Please give back only the lines below from the one containing "#[global] Instance completion_ret" to the one containing "Definition isDigit (c", each repeated word for word, both ends included.

(Stored items)
------------

(** * Website fraud detection: the URL heuristic engine

    A shallow embedding of the scoring engine of the repository's script
    ([levenshtein], [getHostname], [analyzeURL] and the three reference
    lists) together with the properties its specification states.

    JavaScript strings are modelled as [string]: one [ascii] per code unit,
    which covers the code units below 256.  Numbers that the script only
    uses as counters, lengths and scores are [nat] or [Z]. *)

From Stdlib Require Import ZArith Lia Bool Ascii String.
From stdpp Require Import base list strings.

Local Open Scope Z_scope.

(** ** Completions: a call returns normally or throws *)

Inductive exn : Type := TypeError.

Inductive completion (A : Type) : Type :=
| Normal (a : A)
| Throw (e : exn).
Arguments Normal {A} a.
Arguments Throw {A} e.

#[global] Instance completion_ret : MRet completion := fun A a => Normal a.
#[global] Instance completion_bind : MBind completion :=
  fun A B f m => match m with Normal a => f a | Throw e => Throw e end.

(** [for (const i of l) body] over a state threaded through the iterations. *)
Fixpoint forM {S : Type} (l : list nat) (body : nat -> S -> completion S) (s : S)
  : completion S :=
  match l with
  | [] => Normal s
  | i :: l' => s' ← body i s; forM l' body s'
  end.

(** ** Characters and strings of the script *)

Module Js.

Definition code (c : ascii) : nat := nat_of_ascii c.

Definition between (lo hi : nat) (c : ascii) : bool :=
  (lo <=? code c)%nat && (code c <=? hi)%nat.

Definition isDigit (c : ascii) : bool := between 48 57 c.
Definition isUpper (c : ascii) : bool := between 65 90 c.
Definition isLower (c : ascii) : bool := between 97 122 c.
Definition isAlpha (c : ascii) : bool := isUpper c || isLower c.
Definition isHex (c : ascii) : bool :=
  isDigit c || between 65 70 c || between 97 102 c.
(** [\w] *)
Definition isWord (c : ascii) : bool :=
  isAlpha c || isDigit c || Ascii.eqb c "_".
Definition isChar (x : ascii) (c : ascii) : bool := Ascii.eqb c x.

Definition dquote : ascii := "034".

(** [String.prototype.toLowerCase] on code units below 256: the letters A-Z
    and the Latin-1 capitals U+00C0-U+00DE (U+00D7 is the multiplication
    sign) move 32 places up, every other code unit stays. *)
Definition lowerChar (c : ascii) : ascii :=
  if isUpper c || (between 192 222 c && negb (code c =? 215)%nat)
  then ascii_of_nat (code c + 32) else c.

Fixpoint toLowerCase (s : string) : string :=
  match s with
  | EmptyString => EmptyString
  | String c s' => String (lowerChar c) (toLowerCase s')
  end.

(** [s.startsWith(p)] *)
Fixpoint startsWith (s p : string) {struct p} : bool :=
  match p with
  | EmptyString => true
  | String c p' =>
      match s with
      | EmptyString => false
      | String d s' => Ascii.eqb c d && startsWith s' p'
      end
  end.

(** [s.includes(t)] *)
Fixpoint includes (s t : string) : bool :=
  startsWith s t ||
  match s with
  | EmptyString => false
  | String _ s' => includes s' t
  end.

(** [s.endsWith(t)] *)
Fixpoint endsWith (s t : string) : bool :=
  String.eqb s t ||
  match s with
  | EmptyString => false
  | String _ s' => endsWith s' t
  end.

(** [s.replace(/x/g, y)] for a one-character pattern and replacement. *)
Fixpoint replaceAll (x y : ascii) (s : string) : string :=
  match s with
  | EmptyString => EmptyString
  | String c s' => String (if Ascii.eqb c x then y else c) (replaceAll x y s')
  end.

(** [s.replace(/[cls]/g, E)] with [E] the empty string *)
Fixpoint remove (cls : ascii -> bool) (s : string) : string :=
  match s with
  | EmptyString => EmptyString
  | String c s' => if cls c then remove cls s' else String c (remove cls s')
  end.

(** [(s.match(/[cls]/g) || []).length] *)
Fixpoint matchCount (cls : ascii -> bool) (s : string) : nat :=
  match s with
  | EmptyString => 0
  | String c s' => ((if cls c then 1 else 0) + matchCount cls s')%nat
  end.

(** [s.split(sep)] for a non-empty separator: the pieces between the
    occurrences of [sep], found from left to right without overlap.
    [skip] counts the characters of the occurrence being stepped over and
    [piece] is the piece read so far. *)
Fixpoint splitFrom (sep : string) (skip : nat) (piece : string) (s : string)
  : list string :=
  match s with
  | EmptyString => [piece]
  | String c s' =>
      match skip with
      | S k => splitFrom sep k piece s'
      | O =>
          if startsWith s sep
          then piece :: splitFrom sep (String.length sep - 1) EmptyString s'
          else splitFrom sep 0 (piece +:+ String c EmptyString) s'
      end
  end.

Fixpoint chars (s : string) : list string :=
  match s with
  | EmptyString => []
  | String c s' => String c EmptyString :: chars s'
  end.

Definition split (s sep : string) : list string :=
  if String.eqb sep EmptyString then chars s else splitFrom sep 0 EmptyString s.

(** [x || E] for [x] a string or [undefined] and [E] the empty string *)
Definition orEmpty (x : option string) : string := default EmptyString x.

End Js.

(** ** Regular expressions

    The patterns of the script use literals, classes, alternation and
    bounded or unbounded repetition only, so [RegExp.prototype.test] is
    membership in a regular language, decided here with derivatives. *)

Module Re.

Inductive regex : Type :=
| Never
| Empty
| Class (cls : ascii -> bool)
| Seq (r s : regex)
| Alt (r s : regex)
| Star (r : regex).

Fixpoint nullable (r : regex) : bool :=
  match r with
  | Never => false
  | Empty => true
  | Class _ => false
  | Seq r s => nullable r && nullable s
  | Alt r s => nullable r || nullable s
  | Star _ => true
  end.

------------

TASK RESULT ->
#[global] Instance completion_ret : MRet completion := fun A a => Normal a.
#[global] Instance completion_bind : MBind completion :=
  fun A B f m => match m with Normal a => f a | Throw e => Throw e end.

(** [for (const i of l) body] over a state threaded through the iterations. *)
Fixpoint forM {S : Type} (l : list nat) (body : nat -> S -> completion S) (s : S)
  : completion S :=
  match l with
  | [] => Normal s
  | i :: l' => s' ← body i s; forM l' body s'
  end.

(** ** Characters and strings of the script *)

Module Js.

Definition code (c : ascii) : nat := nat_of_ascii c.

Definition between (lo hi : nat) (c : ascii) : bool :=
  (lo <=? code c)%nat && (code c <=? hi)%nat.

Definition isDigit (c : ascii) : bool := between 48 57 c.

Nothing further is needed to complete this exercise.